- Opening Delimiter -

(** * NEC PC-8401A / PC-8500 driver: memory banking, keyboard and I/O ROM

    A shallow embedding of [src/mame/nec/pc8401a.cpp].  The driver object
    [pc8401a_state] becomes a record, every member function that assigns a
    member becomes a state transformer, and every call into a collaborating
    device (CPU input line, program address space, memory banks, RTC, log)
    is recorded in the part of the record that stands for that device. *)

From Stdlib Require Import ZArith List Bool Ascii String Lia.
Import ListNotations.
Local Open Scope Z_scope.

(** ** Bytes and bits *)

(** [BIT(x, n)] of the emulator core. *)
Definition BIT (x n : Z) : Z := Z.land (Z.shiftr x n) 1.

(** Conversion to [uint8_t]. *)
Definition u8 (x : Z) : Z := Z.land x 0xff.

(** The line feed that ends a logged line. *)
Definition newline : string := String (ascii_of_nat 10) EmptyString.

(** ** Collaborating devices *)

(** The four memory banks named in [pc8401a_mem]. *)
Inductive membank := bank1 | bank3 | bank4 | bank5.

Definition membank_eqb (a b : membank) : bool :=
  match a, b with
  | bank1, bank1 | bank3, bank3 | bank4, bank4 | bank5, bank5 => true
  | _, _ => false
  end.

(** Calls made on the program address space.  The space is the list of the
    calls made so far, the latest first: a later call overrides an earlier
    one on the addresses both cover. *)
Inductive install :=
| install_read_bank (lo hi : Z) (b : membank)
| install_readwrite_bank (lo hi : Z) (b : membank)
| unmap_write (lo hi : Z)
| unmap_readwrite (lo hi : Z).

Definition address_space := list install.

(** What an address resolves to: nothing, or a bank installed from [lo]. *)
Inductive handler :=
| unmapped
| banked (lo : Z) (b : membank).

Definition within (lo hi a : Z) : bool := (lo <=? a) && (a <=? hi).

Fixpoint read_handler (sp : address_space) (a : Z) : handler :=
  match sp with
  | [] => unmapped
  | install_read_bank lo hi b :: rest =>
      if within lo hi a then banked lo b else read_handler rest a
  | install_readwrite_bank lo hi b :: rest =>
      if within lo hi a then banked lo b else read_handler rest a
  | unmap_write _ _ :: rest => read_handler rest a
  | unmap_readwrite lo hi :: rest =>
      if within lo hi a then unmapped else read_handler rest a
  end.

Fixpoint write_handler (sp : address_space) (a : Z) : handler :=
  match sp with
  | [] => unmapped
  | install_read_bank _ _ _ :: rest => write_handler rest a
  | install_readwrite_bank lo hi b :: rest =>
      if within lo hi a then banked lo b else write_handler rest a
  | unmap_write lo hi :: rest =>
      if within lo hi a then unmapped else write_handler rest a
  | unmap_readwrite lo hi :: rest =>
      if within lo hi a then unmapped else write_handler rest a
  end.

(** CPU input lines. *)
Inductive line_state := CLEAR_LINE | ASSERT_LINE.

Definition INPUT_LINE_IRQ0 : Z := 0.

(** Calls made on [m_maincpu]. *)
Inductive cpu_call :=
| set_input_line (line : Z) (state : line_state)
| set_input_line_and_vector (line : Z) (state : line_state) (vector : Z).

(** The keyboard matrix [m_io_y]: what each row port reads at one instant. *)
Definition ioport_array := nat -> Z.

(** What the machine is built from and plugged with: the RAM device, the
    ROM region, the option ROM cartridge and the I/O ROM cartridge. *)
Record machine_config := {
  ram_size : Z;              (* m_ram->size(), the RAM capacity in bytes *)
  ram_init : Z -> Z;         (* contents of the RAM device at power on *)
  rom : Z -> Z;              (* region Z80_TAG *)
  cart : option (Z -> Z);    (* region of "cartslot", when a cartridge is in *)
  io_cart_read_rom : Z -> Z  (* m_io_cart->read_rom *)
}.

(** [RAM(config, RAM_TAG).set_default_size("64K").set_extra_options("96K")] *)
Definition ram_default_size : Z := 64 * 1024.
Definition ram_extra_option : Z := 96 * 1024.

(** ** The driver state *)

Record pc8401a_state := mk_state {
  m_key_strobe : Z;              (* int: key pressed *)
  m_mmr : Z;                     (* uint8_t: memory mapping register *)
  m_io_addr : Z;                 (* uint32_t: I/O ROM address counter *)
  m_key_latch : Z;               (* uint8_t *)
  m_key_irq_enable : bool;
  m_cart_rom : bool;             (* m_cart_rom != nullptr *)
  program : address_space;       (* m_maincpu->space(AS_PROGRAM) *)
  entry : membank -> Z;          (* current entry of each bank *)
  ram : Z -> Z;                  (* m_ram->pointer() *)
  crt_ram : Z -> Z;              (* m_crt_ram *)
  maincpu : list cpu_call;       (* calls on m_maincpu, the latest first *)
  rtc_cs : Z;                    (* chip select line of m_rtc *)
  errorlog : list string         (* logerror output, the latest first *)
}.

Definition cmd := pc8401a_state -> pc8401a_state.

Definition set_key_strobe (v : Z) : cmd := fun s =>
  mk_state v (m_mmr s) (m_io_addr s) (m_key_latch s) (m_key_irq_enable s)
    (m_cart_rom s) (program s) (entry s) (ram s) (crt_ram s) (maincpu s)
    (rtc_cs s) (errorlog s).

Definition set_mmr (v : Z) : cmd := fun s =>
  mk_state (m_key_strobe s) v (m_io_addr s) (m_key_latch s) (m_key_irq_enable s)
    (m_cart_rom s) (program s) (entry s) (ram s) (crt_ram s) (maincpu s)
    (rtc_cs s) (errorlog s).

Definition set_io_addr (v : Z) : cmd := fun s =>
  mk_state (m_key_strobe s) (m_mmr s) v (m_key_latch s) (m_key_irq_enable s)
    (m_cart_rom s) (program s) (entry s) (ram s) (crt_ram s) (maincpu s)
    (rtc_cs s) (errorlog s).

Definition set_key_latch (v : Z) : cmd := fun s =>
  mk_state (m_key_strobe s) (m_mmr s) (m_io_addr s) v (m_key_irq_enable s)
    (m_cart_rom s) (program s) (entry s) (ram s) (crt_ram s) (maincpu s)
    (rtc_cs s) (errorlog s).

- Closing Delimiter -

| PROBLEM DESCRIPTION |
When a line of the records includes "driver", that line belongs in the answer.

| SOLVED PROBLEM |
(** * NEC PC-8401A / PC-8500 driver: memory banking, keyboard and I/O ROM
    A shallow embedding of [src/mame/nec/pc8401a.cpp].  The driver object
(** ** The driver state *)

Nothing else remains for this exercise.